→ TO DO: Search the material for the string "correctly", then return every line where it is found.

##### PROVIDED RECORDS #####

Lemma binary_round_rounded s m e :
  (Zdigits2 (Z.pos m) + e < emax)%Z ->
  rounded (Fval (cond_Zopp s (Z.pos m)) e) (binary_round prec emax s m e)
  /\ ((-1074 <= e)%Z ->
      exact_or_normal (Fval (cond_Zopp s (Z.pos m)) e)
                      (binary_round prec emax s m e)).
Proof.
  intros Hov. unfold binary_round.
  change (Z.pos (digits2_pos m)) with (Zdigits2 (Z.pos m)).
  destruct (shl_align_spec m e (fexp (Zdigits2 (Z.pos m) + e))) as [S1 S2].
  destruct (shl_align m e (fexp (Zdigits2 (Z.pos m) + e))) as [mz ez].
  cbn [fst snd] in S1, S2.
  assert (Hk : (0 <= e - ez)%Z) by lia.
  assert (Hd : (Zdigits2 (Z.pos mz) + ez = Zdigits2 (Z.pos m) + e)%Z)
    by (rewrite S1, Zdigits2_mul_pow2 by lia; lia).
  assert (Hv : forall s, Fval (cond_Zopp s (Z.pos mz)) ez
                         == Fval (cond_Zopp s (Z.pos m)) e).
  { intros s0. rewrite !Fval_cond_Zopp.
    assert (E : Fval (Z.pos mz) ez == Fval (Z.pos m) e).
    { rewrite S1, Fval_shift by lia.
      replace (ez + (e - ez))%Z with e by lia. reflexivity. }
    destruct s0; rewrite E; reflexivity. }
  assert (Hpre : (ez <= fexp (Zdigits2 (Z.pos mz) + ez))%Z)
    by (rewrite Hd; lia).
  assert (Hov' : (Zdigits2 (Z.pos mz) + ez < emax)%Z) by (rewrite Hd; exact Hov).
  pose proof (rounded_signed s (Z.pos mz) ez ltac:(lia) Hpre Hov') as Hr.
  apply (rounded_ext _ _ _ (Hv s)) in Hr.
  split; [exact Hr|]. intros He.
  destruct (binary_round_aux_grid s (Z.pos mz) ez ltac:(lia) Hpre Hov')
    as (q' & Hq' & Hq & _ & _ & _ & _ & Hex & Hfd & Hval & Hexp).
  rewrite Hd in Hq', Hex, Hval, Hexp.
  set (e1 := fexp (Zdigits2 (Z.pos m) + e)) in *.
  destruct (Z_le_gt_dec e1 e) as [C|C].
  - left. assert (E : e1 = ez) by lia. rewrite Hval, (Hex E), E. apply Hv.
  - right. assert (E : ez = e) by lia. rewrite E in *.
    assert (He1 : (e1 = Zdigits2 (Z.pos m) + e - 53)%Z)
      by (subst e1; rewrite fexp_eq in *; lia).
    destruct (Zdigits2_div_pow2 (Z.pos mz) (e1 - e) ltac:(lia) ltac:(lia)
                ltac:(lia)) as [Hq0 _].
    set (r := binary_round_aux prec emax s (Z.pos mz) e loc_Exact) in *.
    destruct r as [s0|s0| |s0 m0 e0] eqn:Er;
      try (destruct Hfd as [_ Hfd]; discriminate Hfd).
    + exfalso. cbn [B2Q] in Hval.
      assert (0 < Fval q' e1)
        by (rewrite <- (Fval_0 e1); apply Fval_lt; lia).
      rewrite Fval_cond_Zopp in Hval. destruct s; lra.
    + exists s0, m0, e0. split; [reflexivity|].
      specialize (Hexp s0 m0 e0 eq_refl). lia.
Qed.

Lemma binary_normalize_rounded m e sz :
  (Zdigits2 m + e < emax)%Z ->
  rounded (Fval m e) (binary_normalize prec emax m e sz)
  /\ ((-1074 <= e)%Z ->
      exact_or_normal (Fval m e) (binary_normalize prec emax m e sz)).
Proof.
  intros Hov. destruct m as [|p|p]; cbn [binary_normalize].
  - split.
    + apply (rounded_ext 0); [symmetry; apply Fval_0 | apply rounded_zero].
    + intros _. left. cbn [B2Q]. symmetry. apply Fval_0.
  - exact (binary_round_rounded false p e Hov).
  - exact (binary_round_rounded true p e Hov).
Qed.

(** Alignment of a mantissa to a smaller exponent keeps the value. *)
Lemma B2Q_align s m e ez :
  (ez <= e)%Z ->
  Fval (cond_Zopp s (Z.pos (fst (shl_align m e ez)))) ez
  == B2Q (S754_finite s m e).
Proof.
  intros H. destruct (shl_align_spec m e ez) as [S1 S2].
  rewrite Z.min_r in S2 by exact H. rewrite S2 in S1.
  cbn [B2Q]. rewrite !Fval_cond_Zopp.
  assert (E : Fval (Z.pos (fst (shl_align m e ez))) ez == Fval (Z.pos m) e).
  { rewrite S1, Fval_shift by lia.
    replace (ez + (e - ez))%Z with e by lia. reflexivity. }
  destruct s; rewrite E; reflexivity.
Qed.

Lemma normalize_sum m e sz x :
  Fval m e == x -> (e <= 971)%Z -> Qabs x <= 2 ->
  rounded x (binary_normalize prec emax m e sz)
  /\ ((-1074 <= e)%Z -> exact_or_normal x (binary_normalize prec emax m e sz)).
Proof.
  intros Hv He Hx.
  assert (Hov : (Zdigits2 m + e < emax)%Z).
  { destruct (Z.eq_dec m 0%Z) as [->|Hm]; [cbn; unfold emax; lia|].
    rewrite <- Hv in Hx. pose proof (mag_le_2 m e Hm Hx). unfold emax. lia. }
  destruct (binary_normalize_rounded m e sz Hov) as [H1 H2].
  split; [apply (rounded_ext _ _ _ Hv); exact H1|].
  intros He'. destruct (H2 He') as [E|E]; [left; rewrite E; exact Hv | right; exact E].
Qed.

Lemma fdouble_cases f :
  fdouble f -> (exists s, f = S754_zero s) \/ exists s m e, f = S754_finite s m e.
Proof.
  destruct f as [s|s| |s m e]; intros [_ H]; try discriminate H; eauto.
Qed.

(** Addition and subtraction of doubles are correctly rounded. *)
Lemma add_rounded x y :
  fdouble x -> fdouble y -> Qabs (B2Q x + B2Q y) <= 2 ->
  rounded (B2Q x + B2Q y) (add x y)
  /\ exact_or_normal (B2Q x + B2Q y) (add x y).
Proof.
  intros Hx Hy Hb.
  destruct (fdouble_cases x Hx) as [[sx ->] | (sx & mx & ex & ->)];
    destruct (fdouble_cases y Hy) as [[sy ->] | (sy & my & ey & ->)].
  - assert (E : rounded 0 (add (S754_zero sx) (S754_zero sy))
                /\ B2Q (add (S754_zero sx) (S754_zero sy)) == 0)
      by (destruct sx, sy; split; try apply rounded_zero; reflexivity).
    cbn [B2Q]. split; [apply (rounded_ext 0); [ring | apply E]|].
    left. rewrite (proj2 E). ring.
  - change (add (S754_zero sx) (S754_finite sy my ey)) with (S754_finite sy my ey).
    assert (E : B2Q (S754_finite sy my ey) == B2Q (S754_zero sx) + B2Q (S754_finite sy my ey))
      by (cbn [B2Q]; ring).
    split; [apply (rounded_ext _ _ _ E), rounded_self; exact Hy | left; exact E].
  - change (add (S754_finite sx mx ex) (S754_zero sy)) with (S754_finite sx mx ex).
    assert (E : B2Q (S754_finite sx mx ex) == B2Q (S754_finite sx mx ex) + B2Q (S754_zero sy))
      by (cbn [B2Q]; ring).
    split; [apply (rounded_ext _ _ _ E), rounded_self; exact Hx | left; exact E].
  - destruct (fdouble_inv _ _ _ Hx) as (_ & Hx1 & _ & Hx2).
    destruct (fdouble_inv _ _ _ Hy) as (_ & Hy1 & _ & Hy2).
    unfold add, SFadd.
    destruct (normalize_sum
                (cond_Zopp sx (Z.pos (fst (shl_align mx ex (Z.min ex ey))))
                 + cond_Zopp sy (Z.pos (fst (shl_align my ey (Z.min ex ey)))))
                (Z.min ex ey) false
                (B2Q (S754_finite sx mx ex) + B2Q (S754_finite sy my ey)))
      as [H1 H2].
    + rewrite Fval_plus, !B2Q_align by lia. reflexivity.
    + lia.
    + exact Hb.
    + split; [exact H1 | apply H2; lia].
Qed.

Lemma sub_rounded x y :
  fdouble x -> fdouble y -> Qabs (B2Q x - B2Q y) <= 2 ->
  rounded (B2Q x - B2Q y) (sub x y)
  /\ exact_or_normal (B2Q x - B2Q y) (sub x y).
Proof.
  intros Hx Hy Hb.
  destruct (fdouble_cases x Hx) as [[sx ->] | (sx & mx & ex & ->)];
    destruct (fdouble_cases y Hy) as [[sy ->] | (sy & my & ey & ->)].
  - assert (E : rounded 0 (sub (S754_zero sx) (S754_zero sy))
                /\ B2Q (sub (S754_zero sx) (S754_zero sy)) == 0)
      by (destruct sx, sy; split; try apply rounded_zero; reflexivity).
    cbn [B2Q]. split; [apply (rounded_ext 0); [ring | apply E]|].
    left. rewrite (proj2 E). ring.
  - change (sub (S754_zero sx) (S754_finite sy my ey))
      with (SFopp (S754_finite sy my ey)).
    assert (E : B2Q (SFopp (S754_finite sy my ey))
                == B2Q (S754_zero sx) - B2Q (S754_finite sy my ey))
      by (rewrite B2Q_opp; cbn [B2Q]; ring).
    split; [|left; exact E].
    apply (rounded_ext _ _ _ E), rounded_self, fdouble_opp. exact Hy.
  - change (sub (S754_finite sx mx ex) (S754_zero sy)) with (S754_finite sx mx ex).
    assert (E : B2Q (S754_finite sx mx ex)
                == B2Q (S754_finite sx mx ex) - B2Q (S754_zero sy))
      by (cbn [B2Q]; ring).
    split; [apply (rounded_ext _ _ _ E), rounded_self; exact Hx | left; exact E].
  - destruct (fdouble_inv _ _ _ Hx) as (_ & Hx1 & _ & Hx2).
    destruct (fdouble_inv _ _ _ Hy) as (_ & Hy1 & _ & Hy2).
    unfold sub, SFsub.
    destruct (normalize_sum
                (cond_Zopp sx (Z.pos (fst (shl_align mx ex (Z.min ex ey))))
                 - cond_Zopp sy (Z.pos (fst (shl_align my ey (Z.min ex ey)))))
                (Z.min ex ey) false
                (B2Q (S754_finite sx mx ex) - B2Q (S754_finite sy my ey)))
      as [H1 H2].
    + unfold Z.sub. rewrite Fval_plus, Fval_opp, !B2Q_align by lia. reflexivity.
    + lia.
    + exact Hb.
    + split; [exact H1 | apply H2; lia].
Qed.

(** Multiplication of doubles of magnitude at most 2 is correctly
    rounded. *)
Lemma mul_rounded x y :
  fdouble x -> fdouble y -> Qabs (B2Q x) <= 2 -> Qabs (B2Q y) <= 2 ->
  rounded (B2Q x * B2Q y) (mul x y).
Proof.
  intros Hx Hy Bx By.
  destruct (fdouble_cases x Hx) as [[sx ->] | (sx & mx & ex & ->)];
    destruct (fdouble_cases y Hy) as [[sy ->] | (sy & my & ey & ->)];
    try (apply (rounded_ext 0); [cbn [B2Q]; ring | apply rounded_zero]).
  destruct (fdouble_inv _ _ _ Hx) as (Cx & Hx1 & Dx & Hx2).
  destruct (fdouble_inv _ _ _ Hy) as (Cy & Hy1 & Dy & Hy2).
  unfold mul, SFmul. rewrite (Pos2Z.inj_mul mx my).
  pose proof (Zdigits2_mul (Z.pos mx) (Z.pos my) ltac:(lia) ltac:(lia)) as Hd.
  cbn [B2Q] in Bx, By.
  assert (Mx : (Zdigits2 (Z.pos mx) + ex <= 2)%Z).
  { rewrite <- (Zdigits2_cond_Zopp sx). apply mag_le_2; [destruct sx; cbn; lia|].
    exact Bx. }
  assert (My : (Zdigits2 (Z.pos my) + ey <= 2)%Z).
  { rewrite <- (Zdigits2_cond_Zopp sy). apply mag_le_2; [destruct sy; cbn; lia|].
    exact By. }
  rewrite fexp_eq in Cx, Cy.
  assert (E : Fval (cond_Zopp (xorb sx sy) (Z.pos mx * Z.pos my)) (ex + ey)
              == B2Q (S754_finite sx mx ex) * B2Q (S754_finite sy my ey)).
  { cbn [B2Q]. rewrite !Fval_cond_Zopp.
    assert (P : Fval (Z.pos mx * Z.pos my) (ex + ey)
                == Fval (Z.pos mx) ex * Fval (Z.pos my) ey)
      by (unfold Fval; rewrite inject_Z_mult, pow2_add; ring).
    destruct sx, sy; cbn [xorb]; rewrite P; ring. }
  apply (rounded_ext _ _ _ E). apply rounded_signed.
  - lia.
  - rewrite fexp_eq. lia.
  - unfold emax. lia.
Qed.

#####

→ TASK RESPONSE:
(** Addition and subtraction of doubles are correctly rounded. *)
(** Multiplication of doubles of magnitude at most 2 is correctly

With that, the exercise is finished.